Tricin is a chemical compound. It is an O-methylated flavone, a type of flavonoid. It can be found in rice bran and sugarcane.

Glycosides 
 Tricin 4'-glucoside (Tricin-4'-O-beta-D-glucopyranaoside, CAS number 71855-50-0)
 Tricin 5-glucoside (Tricin 5-O-beta-D-glucopyranoside, CAS number 32769-00-9)
 Tricin 7-O-glucoside (Tricin 7-O-beta-D-glucopyranoside, CAS number 32769-01-0)

Biosynthesis 

The biosynthesis of flavones has not yet been elucidated in full; however, most of the mechanistic and enzymatic steps have been discovered and studied.  In biosynthesizing tricin, there is first stepwise addition of malonyl CoA via the polyketide pathway and p-coumaroyl Coa via the phenylpropanoid pathway.  These additions are mediated by the sequential action of chalcone synthase and chalcone isomerase to yield naringenin chalcone and the flavanone, naringenin, respectively.
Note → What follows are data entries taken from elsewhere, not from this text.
(** C5. Round trip: after a successful submission, [getReports] lists
    the stored reports followed by the returned one, and looking its id
    up finds exactly the returned report when the id was fresh. *)
Theorem saveReport_getReports report c st reports st' nr :
  sa_readable st → sa_view st !! REPORTS = Some (DReports reports) →
  saveReport report c st = (st', Ok nr) →
  (∀ r, r ∈ reports → Report.id r ≠ Report.id nr) →
  getReports st' = (st', Return (reports ++ [nr])) ∧
  list_find (report_id_is (Report.id nr)) (reports ++ [nr]) = Some (length reports, nr).
Proof.
  intros Hr Hv Hsave Hfresh.
  destruct (saveReport_Ok _ _ _ _ _ _ Hr Hv Hsave) as (_ & _ & _ & Hr' & Hv' & _).
  split.
  - unfold getReports. by rewrite sa_get_readable, Hv' by done.
  - apply list_find_Some. split_and!.
    + apply lookup_push.
    + done.
    + intros j y Hj Hlt. rewrite lookup_app_l in Hj by done.
      apply Hfresh. by eapply list_elem_of_lookup_2.
Qed.
End LedgerProofs.

(** ** The ledger on the browser's store *)

Section BrowserLedger.
Implicit Types (st : Store Doc) (reports : list Report.t) (users : list StoredUser.t).

(** C3. Point award: on a store that is not denied and refuses no
    write, a successful submission adds exactly ten eco-points to the
    first account with the report's user id, recomputes its credits, and
    leaves every other account as it was. *)
Theorem saveReport_awards_points report c st reports users i su st' nr :
  denied st = false → quota st = [] →
  items st !! REPORTS = Some (DReports reports) → items st !! USERS = Some (DUsers users) →
  list_find (id_is (Report.in_userId report)) users = Some (i, su) →
  saveReport report c st = (st', Ok nr) →
  ∃ su', items st' !! USERS = Some (DUsers (<[i := su']> users)) ∧
    User.ecoPoints (StoredUser.user su') = (User.ecoPoints (StoredUser.user su) + 10)%Z ∧
    User.credits (StoredUser.user su') = credits_of (User.ecoPoints (StoredUser.user su')).
Proof.
  intros Hd Hq Hr Hu Hf Hsave.
  destruct (input_valid report) eqn:Hin.
  2:{ destruct (saveReport_invalid report c st Hin) as [e He]. congruence. }
  rewrite (saveReport_readable (S:=Store Doc) _ _ _ reports) in Hsave by done.
  destruct (existsb _ reports); [done|]. cbn [sa_set Store_adapter] in Hsave.
  rewrite safeSetItem_ok in Hsave by (rewrite ?Hq; done). rewrite Hq in Hsave. simpl in Hsave.
  rewrite (award_owner_readable (S:=Store Doc) _ _ _ _ users) in Hsave
    by (simpl; rewrite ?lookup_insert_ne; done).
  rewrite Hf in Hsave. cbn [sa_set Store_adapter] in Hsave. rewrite safeSetItem_ok in Hsave by done. simpl in Hsave. injection Hsave as <- _.
  exists (award_points (now_iso c) su). simpl. split; [by rewrite lookup_insert_eq|done].
Qed.
(** C24. When the browser accepts the report and refuses the next write,
    a valid submission that is no duplicate and whose owner has an account
    succeeds with the new report, the report is stored, the users entry is
    left as it was (the ten eco-points are not awarded), and only a
    [QUOTA_EXCEEDED] entry in the log records it. *)
Theorem saveReport_award_lost_on_quota report c st reports users i su q :
  denied st = false → quota st = false :: true :: q →
  items st !! REPORTS = Some (DReports reports) → items st !! USERS = Some (DUsers users) →
  input_valid report = true → existsb (is_duplicate report (window_start c)) reports = false →
  list_find (id_is (Report.in_userId report)) users = Some (i, su) →
  saveReport report c st =
    (mkStore (<[REPORTS := DReports (reports ++ [new_report c report])]> (items st)) false q
       (log st ++ [createError "QUOTA_EXCEEDED" "Storage quota exceeded"]), Ok (new_report c report)).
Proof.
  intros Hd Hq Hr Hu Hin Hdup Hf.
  rewrite (saveReport_readable (S:=Store Doc) _ _ _ reports), Hdup by done.
  cbn [sa_set Store_adapter]. rewrite safeSetItem_ok by (rewrite ?Hq; done). rewrite Hq. simpl.
  rewrite (award_owner_readable (S:=Store Doc) _ _ _ _ users) by (simpl; rewrite ?lookup_insert_ne; done).
  rewrite Hf. done.
Qed.
End BrowserLedger.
CYP93G1 of the CYP450 superfamily in rice then desaturates naringenin into apigenin.  After this step, it is proposed that flavonoid 3’5’-hydroxylase (F3’5’H) changes apigenin into tricetin.  Upon formation of tricetin, 3’-O-methyltransferase and 5’-O-methyltransferase adds methoxy groups to tricetin to form tricin.

Other compounds formed from tricin 
Three flavonolignans derived from tricin have been isolated from oats Avena sativa.